The app covers all of the major mountain ranges of the world. Mountaineers and hikers use it to enrich their experience, and to make sure they’re in the right place. (If you’re taking the app out of cellphone range, you can download all the data before you start your trek.)
See the View From any Peak
If you tap one of the peaks, you can use the cool teleport feature. The screen will show you what it would look like if you were on top of that peak. It’s a 360-degree-view, so as you turn around you see what the view would be to every direction.

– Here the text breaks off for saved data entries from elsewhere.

(** * groupcache/lru: a shallow embedding of [lru.go] and its properties

    The Go package keeps an LRU cache as a [container/list] doubly linked
    list of nodes (front = most recently used) together with a Go map from
    keys to node pointers.  The embedding keeps that shape: node pointers
    are addresses, the payload of every node lives in a store indexed by
    address (so the map and the list alias the same node), the list is the
    sequence of node addresses from front to back, and a nil pointer is
    [None].  A Go run-time panic (nil dereference, write to a nil map) is
    the result [None] of a computation.

    What the embedding takes for granted:
    - keys are compared by Go's [==], taken to be a decidable equality on a
      countable type; a key of an uncomparable dynamic type makes the Go
      map panic, and a key that differs from itself (a NaN) is never found
      again, and neither is modelled;
    - [MaxEntries] is a Go [int]; it is only compared, never computed with,
      so it is an unbounded integer here;
    - [OnEvicted] does not call back into the cache (the package is not
      reentrant); a call is recorded with its arguments and changes nothing
      else;
    - [container/list] is the Go standard library, modelled by what its
      documentation says of the five methods used;
    - a [range] over a Go map visits its pairs in an unspecified order, so
      [Clear] is run for every order. *)

From stdpp Require Import gmap strings list fin_maps pretty.
From Stdlib Require Import ZArith.

Local Open Scope Z_scope.

(** ** Go's [container/list], as far as [lru.go] uses it *)

(** A [*list.Element] is the address of a list node. *)
Abbreviation Element := nat (only parsing).

Module GoList.

(** The nodes of a list, front first.  A node is linked at most once, so
    unlinking a node is dropping its address from the sequence. *)
Abbreviation List := (list Element) (only parsing).

Definition New : List := [].

Definition PushFront (e : Element) (l : List) : List := e :: l.

Definition Remove (e : Element) (l : List) : List :=
  filter (λ x, x ≠ e) l.

(** [MoveToFront] does nothing when [e] is not a node of [l] or is
    already its first node. *)
Definition MoveToFront (e : Element) (l : List) : List :=
  if decide (e ∈ l) then
    match l with
    | x :: _ => if decide (x = e) then l else e :: Remove e l
    | [] => l
    end
  else l.

Definition Back (l : List) : option Element := last l.

Definition Len (l : List) : Z := Z.of_nat (length l).

End GoList.

(** ** The cache *)

Section lru.

(** A [Key] is any comparable Go value; [Value] is [interface{}]. *)
Context `{Countable Key} {Value : Type}.

Record entry := mk_entry { key : Key; value : Value }.

(** [type Cache struct].  [OnEvicted] is a Go func value owned by the
    caller: the cache only compares it with nil and calls it, so the field
    records whether it is set, and a call is recorded in [calls] below. *)
Record Cache := mk_Cache {
  MaxEntries : Z;
  OnEvicted : bool;
  ll : option GoList.List;
  cache : option (gmap Key Element)
}.

(** The memory a cache [c] lives in: the struct itself, the payload
    of every allocated list node (the entry its [Value] points to), and the calls made to
    [c.OnEvicted] so far, oldest first. *)
Record Mem := mk_Mem {
  self : Cache;
  elems : gmap Element entry;
  calls : list (Key * Value)
}.

(** Computations over the memory; [None] is a panic. *)
Definition M (A : Type) : Type := Mem → option (A * Mem).

Definition ret {A} (a : A) : M A := λ m, Some (a, m).

Definition bind {A B} (c : M A) (k : A → M B) : M B :=
  λ m, match c m with
       | Some (a, m') => k a m'
       | None => None
       end.

Local Notation "x <~ c1 ;; c2" := (bind c1 (λ x, c2))
  (at level 100, c1 at next level, right associativity).
Local Notation "c1 ;;; c2" := (bind c1 (λ _, c2))
  (at level 100, right associativity).

(** *** Field accesses *)

Definition with_ll (l : option GoList.List) (c : Cache) : Cache :=
  mk_Cache (MaxEntries c) (OnEvicted c) l (cache c).

Definition with_cache (mp : option (gmap Key Element)) (c : Cache) : Cache :=
  mk_Cache (MaxEntries c) (OnEvicted c) (ll c) mp.

Definition with_MaxEntries (n : Z) (c : Cache) : Cache :=
  mk_Cache n (OnEvicted c) (ll c) (cache c).

Definition with_OnEvicted (b : bool) (c : Cache) : Cache :=
  mk_Cache (MaxEntries c) b (ll c) (cache c).

Definition on_self (f : Cache → Cache) (m : Mem) : Mem :=
  mk_Mem (f (self m)) (elems m) (calls m).

Definition load {A} (f : Cache → A) : M A := λ m, Some (f (self m), m).

Definition store_ll (l : option GoList.List) : M unit :=
  λ m, Some (tt, on_self (with_ll l) m).

Definition store_cache (mp : option (gmap Key Element)) : M unit :=
  λ m, Some (tt, on_self (with_cache mp) m).
Lemma filter_model_calls_loop (cands rs : list ndarray) :
  Forall2 (fun xi r => outcome (likelihood_dilution xi y d model) = Ok r)
    cands rs ->
  filter is_model_call
    (trace (comprehension (fun xi => likelihood_dilution xi y d model) cands))
  = flat_map (fun xi => map (model_call_on xi) (combine d y)) cands.
Proof.
  induction 1 as [ | xi r cands rs Hr _ IH]; [ reflexivity | ].
  rewrite trace_comprehension_cons, Hr, filter_app, IH.
  change (filter is_model_call (trace (likelihood_dilution xi y d model)))
    with (model_calls (likelihood_dilution xi y d model)).
  now rewrite (model_calls_of_returned_composer _ _ _ _ _ Hr).
Qed.

Lemma filter_composer_calls_loop_raised (cands : list ndarray) : forall j e,
  (j < length cands)%nat ->
  (forall k, (k < j)%nat ->
     exists r,
       outcome (likelihood_dilution (nth k cands (scalar 0)) y d model)
       = Ok r) ->
  outcome (likelihood_dilution (nth j cands (scalar 0)) y d model) = Raise e ->
  filter is_composer_call
    (trace (comprehension (fun xi => likelihood_dilution xi y d model) cands))
  = map (fun xi => CallComposer xi y) (firstn (S j) cands).
Proof.
  induction cands as [ | xi cands IH]; intros j e Hj Hbefore Hat;
    [ cbn in Hj; lia | ].
  rewrite trace_comprehension_cons.
  destruct j as [ | j].
  - cbn [nth] in Hat. rewrite Hat.
    change (filter is_composer_call (trace (likelihood_dilution xi y d model)))
      with (composer_calls (likelihood_dilution xi y d model)).
    now rewrite composer_calls_likelihood_dilution.
  - destruct (Hbefore O) as [r Hr]; [ lia | ]. cbn [nth] in Hr.
    rewrite Hr, filter_app.
    change (filter is_composer_call (trace (likelihood_dilution xi y d model)))
      with (composer_calls (likelihood_dilution xi y d model)).
    rewrite composer_calls_likelihood_dilution, firstn_cons.
    cbn [map app]. f_equal.
    apply (IH j e); [ cbn in Hj; lia | | exact Hat ].
    intros k Hk. apply (Hbefore (S k)). lia.
Qed.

Not quite, Geena, but close!
See the West Side Like a Bird Does
Another cool feature is the 3D map. Tap the 3D button, and you get to see a 3D, birds-eye view from wherever you are. It’s like being in a sidecar with a bird. Again, you can turn the screen and see the view from different angles.
Here’s what you’d see if you hovered above Kapolei and looked toward the Leeward coast.
Granted, this is a basic map view, not a detailed satellite view, but it’s still pretty cool. (If you want to see this view for real, there’s a local helicopter company that can take you.)
Are the Names Accurate and Culturally Appropriate?
I think it’s fair to say that the names of the peaks are close to accurate, and that PeakVisor has made at least some efforts to recognize Hawaiian names.
The app’s geographic name data comes from the U.S. Geological Survey. For example, the hill that gives Kapolei its name is shown as Puʻukapolei on the app. That’s the USGS’s name. But the local caretakers of the spot prefer Puʻuokapolei.
On the other hand: the official USGS name for the popular hiking spot near Waikiki is Diamond Head. The Hawaiian name is Leʻahi, and that’s what PeakVisor shows. (Actually “Leahi,” but the effort is there.)
Really Easy to Use
You really do just point your device and let the app do its thing. Anyone strong enough to hold a phone could use it — though being able to read the peak names could help.
Seems like a good way to learn a little more about the area, and practice ʻŌlelo Hawaiʻi at the same time.